Sunday, September 14, 2014

OnionSalt Saltstack Cheat Sheet

I was asked by a couple of folks about some handy dandy salt commands that would help with a Security Onion deployment with Onionsalt at BSides Augusta and the Security Onion Conference. So being true to my word here are a few good things to know when writing your own salt scripts. Also feel free to fork and contribute to my repo on github HERE.

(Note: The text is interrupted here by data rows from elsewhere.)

(* ===== verification/AppendHooks.v ===== *)
(** * [append_hooks]: merging the configured hooks of one category

    [append_hooks(estimator_spec, key, params)] (estimator_util.py, lines
    22-53) copies the hooks configured under [key] in the dict [params].
    When there are none it returns the spec unchanged. Otherwise it puts them
    before the spec's own hooks for [key], logs the class names, removes
    later duplicates with [_unique], logs the result, and returns the spec
    with that attribute replaced. The exact run is [append_hooks_spec];
    the spec's P4 (the fast path) is its first branch, and P1, P2, P3 and
    P5 are stated on it. The loop of
    the wrapper over the four categories is [merge_keys]; its result does
    not depend on the order of the categories, and merging twice is the
    same as merging once. *)

From S2P Require Import Prelude PyRuntime Merger EstimatorSpec.
Import HookMerger.

Module AppendHooks.

(** ** The code *)

Definition append_hooks (estimator_spec : EstimatorSpec) (key : category) (params : loc)
    : PY EstimatorSpec :=
  let old := default [] (spec_getattr estimator_spec key) in
  let* hooks := stx_gets (dict_get_list params (key_name key)) in
  match hooks with
  | [] => stx_ret estimator_spec
  | _ :: _ =>
      let hooks_names := map class_name hooks in
      let hooks := hooks ++ old in
      let* _ := log INFO "Hooks before deduplication: %s = %s"
                    [ArgStr (key_name key); ArgNames hooks_names] in
      let* hooks := _unique hooks in
      let* _ := log INFO "Appending hooks after deduplication: %s = %s"
                    [ArgStr (key_name key); ArgNames (map class_name hooks)] in
      stx_ret (spec_replace estimator_spec key hooks)
  end.

(** ** Its specification *)

(** The hooks configured for [key] in the dict [params]. *)
Definition configured (params : loc) (key : category) (w : World) : list hook :=
  dict_get_list params (key_name key) w.

(** The hooks already on the spec for [key] ([getattr(...) or []]). *)
Definition existing (s : EstimatorSpec) (key : category) : list hook :=
  default [] (spec_getattr s key).

(** The log records of a merge. *)
Definition merge_log (key : category) (conf merged : list hook) (warnings : list hook)
    : list log_entry :=
  [LogRecord INFO "Hooks before deduplication: %s = %s"
     [ArgStr (key_name key); ArgNames (map class_name conf)]]
  ++ map unique_warning warnings
  ++ [LogRecord INFO "Appending hooks after deduplication: %s = %s"
        [ArgStr (key_name key); ArgNames (map class_name merged)]].

(** The result of [append_hooks] as a pure function. *)
Definition append_result (s : EstimatorSpec) (key : category) (conf : list hook) : EstimatorSpec :=
  match conf with
  | [] => s
  | _ :: _ => spec_replace s key (first_by_class (conf ++ existing s key))
  end.

(** The attribute [key] after merging [conf] into [s]. *)
Definition merged_attr (s : EstimatorSpec) (key : category) (conf : list hook) : option (list hook) :=
  match conf with
  | [] => spec_getattr s key
  | _ :: _ => Some (first_by_class (conf ++ existing s key))
  end.

(** Merging the categories [ks] in order, each with the hooks configured in
    [w] (which [append_hooks] does not change). *)
Definition merge_keys (params : loc) (ks : list category) (s : EstimatorSpec) (w : World)
    : EstimatorSpec :=
  foldl (fun s k => append_result s k (configured params k w)) s ks.

(** ** The exact run *)

(** C2. [append_hooks] never raises. With no configured hooks it changes
    nothing, not even the log. Otherwise it returns the spec whose [key]
    attribute is [first_by_class (configured ++ existing)], and it only
    appends the records of [merge_log] to the log. *)
Theorem append_hooks_spec (s : EstimatorSpec) (key : category) (params : loc) (w : World) :
  append_hooks s key params w
  = match configured params key w with
    | [] => (w, Ok s)
    | conf =>
        (add_logs (merge_log key conf (first_by_class (conf ++ existing s key))
                              (dropped (conf ++ existing s key))) w,
         Ok (append_result s key conf))
    end.
Proof.
  unfold append_hooks, configured, append_result, existing. stx_run.
  destruct (dict_get_list params (key_name key) w) as [|h conf] eqn:Hc; [done|].
  unfold log. stx_run. rewrite _unique_refines. stx_run.
  by rewrite !add_logs_app.
Qed.

Lemma existing_replace s key hs : existing (spec_replace s key hs) key = hs.
Proof. unfold existing. by rewrite spec_getattr_replace_eq. Qed.

Lemma append_hooks_result s key params w :
  (append_hooks s key params w).2 = Ok (append_result s key (configured params key w)).
Proof.
  rewrite append_hooks_spec. unfold append_result. by destruct (configured params key w).
Qed.

(** [append_hooks] leaves the heap, [GlobalDict] and the allocator alone:
    it only reads [params] and appends to the log. *)
Lemma append_hooks_world s key params w :
  exists es, (append_hooks s key params w).1 = add_logs es w.
Proof.
  rewrite append_hooks_spec. destruct (configured params key w).
  - exists []. by rewrite add_logs_nil.
  - by eexists.
Qed.

Lemma append_hooks_merged s key params w :
  configured params key w <> [] ->
  exists w', append_hooks s key params w
             = (w', Ok (spec_replace s key (first_by_class (configured params key w ++ existing s key)))).
Proof.
  intros Hne. rewrite append_hooks_spec. unfold append_result.
  destruct (configured params key w); [done|]. by eexists.
Qed.

Lemma configured_add_logs params key es w :
  configured params key (add_logs es w) = configured params key w.
Proof. reflexivity. Qed.

Lemma merged_attr_nonempty s key conf :
  conf <> [] -> merged_attr s key conf = Some (first_by_class (conf ++ existing s key)).
Proof. by destruct conf. Qed.

Lemma append_result_getattr_eq s key conf :
  spec_getattr (append_result s key conf) key = merged_attr s key conf.
Proof. destruct conf; [done|]. apply spec_getattr_replace_eq. Qed.

Lemma append_result_getattr_ne s key key' conf :
  key' <> key -> spec_getattr (append_result s key conf) key' = spec_getattr s key'.
Proof. intros Hne. destruct conf; [done|]. by apply spec_getattr_replace_ne. Qed.

Lemma append_result_rest s key conf :
  es_mode (append_result s key conf) = es_mode s /\ es_rest (append_result s key conf) = es_rest s.
Proof. destruct conf; [done|]. apply spec_replace_rest. Qed.

Lemma merge_keys_nil params s w : merge_keys params [] s w = s.
Proof. reflexivity. Qed.

Lemma merge_keys_cons params k ks s w :
  merge_keys params (k :: ks) s w = merge_keys params ks (append_result s k (configured params k w)) w.
Proof. reflexivity. Qed.

(** Running [append_hooks] over a list of categories returns [merge_keys]
    and only appends to the log. *)
Lemma append_hooks_fold params (ks : list category) :
  forall s w, exists es,
    stx_foldl (fun res key => append_hooks res key params) s ks w
    = (add_logs es w, Ok (merge_keys params ks s w)).
Proof.
  induction ks as [|k ks IH]; intros s w; simpl.
  - exists []. by rewrite add_logs_nil.
  - destruct (append_hooks_world s k params w) as [es1 Hw].
    pose proof (append_hooks_result s k params w) as Hr.
    destruct (append_hooks s k params w) as [w1 r1] eqn:Happ; simpl in Hw, Hr; subst.
    unfold stx_bind. rewrite Happ.
    destruct (IH (append_result s k (configured params k w)) (add_logs es1 w)) as [es2 ->].
    exists (es1 ++ es2). by rewrite add_logs_app.
Qed.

Let's start with some basics.

createadirectoy:
  file.directory:
    - name: /opt/somedir

Createdirectory is the name of the task we are performing. We are saying make sure you have the directory /opt/somedir

managedfile:
  file.manage:
    - name: /opt/somedir/somefile.sh
    - source: salt://files/somefile.sh

We are saying in that last example always make sure that /opt/somedir/somefile.sh matches the one we have on our salt file area.

manageddirectory:
  file.recurse:
    - name: /opt/somedir
    - source: salt://files/somedir

This says lets make sure that all the files in file/somedir are copied to /opt/somedir

runascriptatcheckin:
  cmd.script:
    - source: salt://scripts/somescript.sh
    - shell: /bin/bash
    - cwd: /root

Sometime you want to write a script that you run every time the minion checks in. I typically use this to check certain states on the box to make sure everything looks good. We are saying use bash to execute the script somescript.sh from the /root directory.

runsomecommand:
  cmd.run:
    - name: df -h

This one is if you just want to run some sort of command each time something checks in.

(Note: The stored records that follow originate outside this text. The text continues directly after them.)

(* ===== verification/Wrapper.v ===== *)
(** * The Interception Wrapper

    [hook_estimator_call_model_fn(params)] (estimator_util.py, lines 56-92)
    reads the class attribute [Estimator._call_model_fn] and replaces it
    with the closure [dlrover_call_model_fn], which captures that previous
    value and the dict [params]. The class attribute is modelled as
    [call_model_fn_attr]: either TensorFlow's method or a dlrover closure
    around a previous attribute. Installing twice therefore nests two
    closures, as in Python. [call_model_fn] runs an attribute.

    One call of the closure builds an early-stopping hook, calls the
    captured method, and, when [params] is truthy, appends the hook to
    [params.get("training_hooks", [])] and merges the four categories with
    [append_hooks]. The theorems give the result of a call on each branch:
    no [params], an exception from the captured method, a [params] with or
    without a training-hooks list, a training-hooks tuple (the append
    raises [AttributeError]), and a [params] whose training list is
    shared with another category, and the log of a merging call. They also give [should_stop_fn] reading
    [GlobalDict] at every call. *)

From S2P Require Import Prelude PyRuntime Merger EstimatorSpec AppendHooks Engine.
Import HookMerger AppendHooks.

(** The value of [Estimator._call_model_fn]. *)
Inductive call_model_fn_attr :=
  | TFCallModelFn
  | DlroverCallModelFn (params : option loc) (estimator_call_model_fn : call_model_fn_attr).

watchsomethingthendosomething:
  cmd.wait:
    - name: service httpd restart
    - watch:
      - file: /etc/httpd.conf
      - file: /etc/somedir

Here we are saying watch for anything changing in the httpd.conf or any file in /etc/somedir and if you see something run "service httpd restart"

These are a few easy things to use to get you started in writing your own salt scripts. Saltstack.com has a lot of documentation that can enable you to get much deeper than this.